Collected data:

=== Begin Enclosure ===

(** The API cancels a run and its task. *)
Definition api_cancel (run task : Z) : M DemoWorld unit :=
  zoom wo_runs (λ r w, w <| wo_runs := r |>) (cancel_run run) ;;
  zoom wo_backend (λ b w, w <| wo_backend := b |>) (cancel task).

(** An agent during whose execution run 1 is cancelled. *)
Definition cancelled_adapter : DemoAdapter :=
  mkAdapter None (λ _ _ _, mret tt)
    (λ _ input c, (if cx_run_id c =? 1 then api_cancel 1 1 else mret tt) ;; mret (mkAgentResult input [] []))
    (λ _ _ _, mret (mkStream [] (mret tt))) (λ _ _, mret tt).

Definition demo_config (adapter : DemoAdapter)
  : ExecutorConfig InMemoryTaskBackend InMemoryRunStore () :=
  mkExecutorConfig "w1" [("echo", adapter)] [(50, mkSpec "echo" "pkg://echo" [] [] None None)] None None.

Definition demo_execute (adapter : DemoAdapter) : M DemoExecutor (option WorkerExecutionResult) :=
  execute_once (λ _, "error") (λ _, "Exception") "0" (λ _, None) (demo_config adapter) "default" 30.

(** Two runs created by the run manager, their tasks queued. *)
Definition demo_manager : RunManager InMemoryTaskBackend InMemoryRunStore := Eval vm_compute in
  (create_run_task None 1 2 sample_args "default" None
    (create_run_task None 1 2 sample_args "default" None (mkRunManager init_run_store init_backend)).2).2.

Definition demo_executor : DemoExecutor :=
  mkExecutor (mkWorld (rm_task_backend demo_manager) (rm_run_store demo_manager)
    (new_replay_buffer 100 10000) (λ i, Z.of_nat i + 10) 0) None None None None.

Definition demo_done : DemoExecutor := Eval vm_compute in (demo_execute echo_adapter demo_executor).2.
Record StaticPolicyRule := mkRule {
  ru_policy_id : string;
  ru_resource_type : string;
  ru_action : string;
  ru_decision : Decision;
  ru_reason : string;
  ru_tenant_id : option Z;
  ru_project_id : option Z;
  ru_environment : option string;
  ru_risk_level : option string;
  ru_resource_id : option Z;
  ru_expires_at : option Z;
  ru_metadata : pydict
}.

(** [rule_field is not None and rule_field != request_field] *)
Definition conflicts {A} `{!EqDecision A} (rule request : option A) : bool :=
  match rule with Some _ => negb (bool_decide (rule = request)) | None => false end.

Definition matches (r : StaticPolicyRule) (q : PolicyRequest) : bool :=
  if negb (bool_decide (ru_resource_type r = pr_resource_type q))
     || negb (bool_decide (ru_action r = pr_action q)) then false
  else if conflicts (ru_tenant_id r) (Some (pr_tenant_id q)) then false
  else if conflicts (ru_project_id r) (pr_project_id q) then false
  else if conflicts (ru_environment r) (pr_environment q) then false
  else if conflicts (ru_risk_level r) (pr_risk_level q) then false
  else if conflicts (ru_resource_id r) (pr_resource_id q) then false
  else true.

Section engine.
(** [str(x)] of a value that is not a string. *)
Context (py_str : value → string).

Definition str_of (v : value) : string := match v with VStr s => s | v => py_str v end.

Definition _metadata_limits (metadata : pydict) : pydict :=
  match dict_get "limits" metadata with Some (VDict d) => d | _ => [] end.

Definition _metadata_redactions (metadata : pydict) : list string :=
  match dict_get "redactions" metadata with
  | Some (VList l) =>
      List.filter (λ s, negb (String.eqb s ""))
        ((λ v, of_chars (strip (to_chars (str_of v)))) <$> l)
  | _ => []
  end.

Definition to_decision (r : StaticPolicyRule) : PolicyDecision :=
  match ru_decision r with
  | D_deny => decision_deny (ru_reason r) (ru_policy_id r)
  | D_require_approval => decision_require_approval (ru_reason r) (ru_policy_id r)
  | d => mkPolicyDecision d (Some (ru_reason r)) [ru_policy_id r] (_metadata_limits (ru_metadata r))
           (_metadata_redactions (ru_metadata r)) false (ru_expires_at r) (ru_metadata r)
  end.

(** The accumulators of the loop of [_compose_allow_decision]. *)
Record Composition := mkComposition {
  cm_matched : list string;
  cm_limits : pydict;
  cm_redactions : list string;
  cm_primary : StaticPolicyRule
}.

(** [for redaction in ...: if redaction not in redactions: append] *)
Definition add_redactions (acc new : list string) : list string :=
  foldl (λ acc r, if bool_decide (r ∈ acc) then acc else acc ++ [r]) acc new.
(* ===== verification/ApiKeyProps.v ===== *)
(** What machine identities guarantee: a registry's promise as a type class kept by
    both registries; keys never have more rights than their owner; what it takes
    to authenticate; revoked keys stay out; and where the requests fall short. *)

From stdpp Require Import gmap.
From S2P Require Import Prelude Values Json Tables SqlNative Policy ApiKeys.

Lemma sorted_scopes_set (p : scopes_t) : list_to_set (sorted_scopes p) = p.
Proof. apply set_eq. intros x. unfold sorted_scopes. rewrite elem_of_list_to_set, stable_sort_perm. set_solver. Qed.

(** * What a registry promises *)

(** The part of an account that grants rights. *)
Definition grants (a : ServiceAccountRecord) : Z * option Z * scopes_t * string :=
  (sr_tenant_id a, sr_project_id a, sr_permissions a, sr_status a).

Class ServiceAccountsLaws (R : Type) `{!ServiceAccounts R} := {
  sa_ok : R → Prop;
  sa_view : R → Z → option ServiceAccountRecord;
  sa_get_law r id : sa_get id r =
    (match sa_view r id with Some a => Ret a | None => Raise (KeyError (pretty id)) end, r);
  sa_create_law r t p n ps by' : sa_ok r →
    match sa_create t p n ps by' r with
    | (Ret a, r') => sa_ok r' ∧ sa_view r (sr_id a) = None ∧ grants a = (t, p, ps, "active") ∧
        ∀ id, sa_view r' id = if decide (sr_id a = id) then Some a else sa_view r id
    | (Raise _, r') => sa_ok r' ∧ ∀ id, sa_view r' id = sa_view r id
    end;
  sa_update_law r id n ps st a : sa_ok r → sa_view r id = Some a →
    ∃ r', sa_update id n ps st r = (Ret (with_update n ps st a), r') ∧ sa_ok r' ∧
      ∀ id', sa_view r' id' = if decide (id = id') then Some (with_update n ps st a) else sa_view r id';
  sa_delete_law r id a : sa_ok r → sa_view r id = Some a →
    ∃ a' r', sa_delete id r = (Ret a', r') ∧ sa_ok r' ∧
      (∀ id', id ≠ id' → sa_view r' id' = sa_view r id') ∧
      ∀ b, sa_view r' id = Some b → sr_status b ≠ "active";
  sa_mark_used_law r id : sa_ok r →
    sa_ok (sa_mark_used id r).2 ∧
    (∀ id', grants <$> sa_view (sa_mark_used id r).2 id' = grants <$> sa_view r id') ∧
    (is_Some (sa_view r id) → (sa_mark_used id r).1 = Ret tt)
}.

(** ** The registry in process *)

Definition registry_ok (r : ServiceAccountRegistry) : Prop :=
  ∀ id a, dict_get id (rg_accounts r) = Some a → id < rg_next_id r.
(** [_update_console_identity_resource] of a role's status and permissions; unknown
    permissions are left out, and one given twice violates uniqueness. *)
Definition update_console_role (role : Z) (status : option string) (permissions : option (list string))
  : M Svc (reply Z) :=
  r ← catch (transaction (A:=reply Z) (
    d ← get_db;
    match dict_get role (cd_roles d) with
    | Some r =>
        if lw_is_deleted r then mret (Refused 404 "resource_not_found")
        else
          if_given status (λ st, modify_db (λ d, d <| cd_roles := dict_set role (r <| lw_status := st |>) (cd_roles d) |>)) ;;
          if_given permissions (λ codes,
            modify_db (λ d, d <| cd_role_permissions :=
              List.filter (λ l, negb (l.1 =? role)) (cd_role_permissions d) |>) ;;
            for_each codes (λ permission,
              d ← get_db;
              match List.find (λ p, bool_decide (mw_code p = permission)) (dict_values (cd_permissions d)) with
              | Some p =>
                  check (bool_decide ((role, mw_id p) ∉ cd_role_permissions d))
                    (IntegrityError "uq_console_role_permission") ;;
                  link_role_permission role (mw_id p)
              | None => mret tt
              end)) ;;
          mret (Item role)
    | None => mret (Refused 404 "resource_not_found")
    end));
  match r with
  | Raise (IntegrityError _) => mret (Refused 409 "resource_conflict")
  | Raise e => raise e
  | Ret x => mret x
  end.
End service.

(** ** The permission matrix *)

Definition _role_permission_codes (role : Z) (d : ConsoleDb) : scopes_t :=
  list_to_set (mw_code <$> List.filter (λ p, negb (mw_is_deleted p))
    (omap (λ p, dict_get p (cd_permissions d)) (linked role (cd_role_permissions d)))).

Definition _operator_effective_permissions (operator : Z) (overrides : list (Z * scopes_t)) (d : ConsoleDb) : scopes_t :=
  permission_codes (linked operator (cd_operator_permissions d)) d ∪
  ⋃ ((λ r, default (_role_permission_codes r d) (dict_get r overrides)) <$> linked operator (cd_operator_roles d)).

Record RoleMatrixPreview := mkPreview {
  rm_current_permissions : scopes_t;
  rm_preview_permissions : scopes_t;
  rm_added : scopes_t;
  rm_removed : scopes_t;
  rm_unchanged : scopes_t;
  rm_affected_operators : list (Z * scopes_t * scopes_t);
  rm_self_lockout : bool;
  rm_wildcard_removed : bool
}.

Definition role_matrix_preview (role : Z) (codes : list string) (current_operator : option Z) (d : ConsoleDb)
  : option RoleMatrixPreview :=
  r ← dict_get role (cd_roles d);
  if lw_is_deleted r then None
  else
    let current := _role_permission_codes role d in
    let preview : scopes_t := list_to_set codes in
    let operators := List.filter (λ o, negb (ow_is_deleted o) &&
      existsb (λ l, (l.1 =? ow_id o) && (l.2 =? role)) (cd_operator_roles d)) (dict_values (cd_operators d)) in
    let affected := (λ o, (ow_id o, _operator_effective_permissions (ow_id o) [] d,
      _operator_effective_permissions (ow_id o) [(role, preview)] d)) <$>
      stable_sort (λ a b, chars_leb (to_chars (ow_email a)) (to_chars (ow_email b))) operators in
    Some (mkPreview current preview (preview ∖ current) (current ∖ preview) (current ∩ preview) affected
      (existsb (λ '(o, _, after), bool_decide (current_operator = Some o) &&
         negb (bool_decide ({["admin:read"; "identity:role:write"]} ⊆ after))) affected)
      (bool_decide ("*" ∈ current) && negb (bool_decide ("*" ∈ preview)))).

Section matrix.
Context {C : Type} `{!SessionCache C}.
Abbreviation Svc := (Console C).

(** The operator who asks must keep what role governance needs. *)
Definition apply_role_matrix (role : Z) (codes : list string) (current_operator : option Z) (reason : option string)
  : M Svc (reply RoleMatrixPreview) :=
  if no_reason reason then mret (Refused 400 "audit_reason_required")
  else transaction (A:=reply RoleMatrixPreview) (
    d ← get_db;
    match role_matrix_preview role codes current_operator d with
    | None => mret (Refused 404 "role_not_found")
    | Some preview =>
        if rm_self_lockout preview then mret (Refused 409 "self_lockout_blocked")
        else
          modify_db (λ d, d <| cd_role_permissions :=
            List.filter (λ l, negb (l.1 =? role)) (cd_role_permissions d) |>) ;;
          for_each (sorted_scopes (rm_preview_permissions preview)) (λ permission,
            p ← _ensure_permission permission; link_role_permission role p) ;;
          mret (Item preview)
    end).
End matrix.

=== End Enclosure ===

## [WHAT YOU NEED TO DO]
When a line in the data contains "negb", return it as written.

## [SOLUTION TO THE PROBLEM]
  match rule with Some _ => negb (bool_decide (rule = request)) | None => false end.
  if negb (bool_decide (ru_resource_type r = pr_resource_type q))
     || negb (bool_decide (ru_action r = pr_action q)) then false
      List.filter (λ s, negb (String.eqb s ""))
              List.filter (λ l, negb (l.1 =? role)) (cd_role_permissions d) |>) ;;
  list_to_set (mw_code <$> List.filter (λ p, negb (mw_is_deleted p))
    let operators := List.filter (λ o, negb (ow_is_deleted o) &&
         negb (bool_decide ({["admin:read"; "identity:role:write"]} ⊆ after))) affected)
      (bool_decide ("*" ∈ current) && negb (bool_decide ("*" ∈ preview)))).
            List.filter (λ l, negb (l.1 =? role)) (cd_role_permissions d) |>) ;;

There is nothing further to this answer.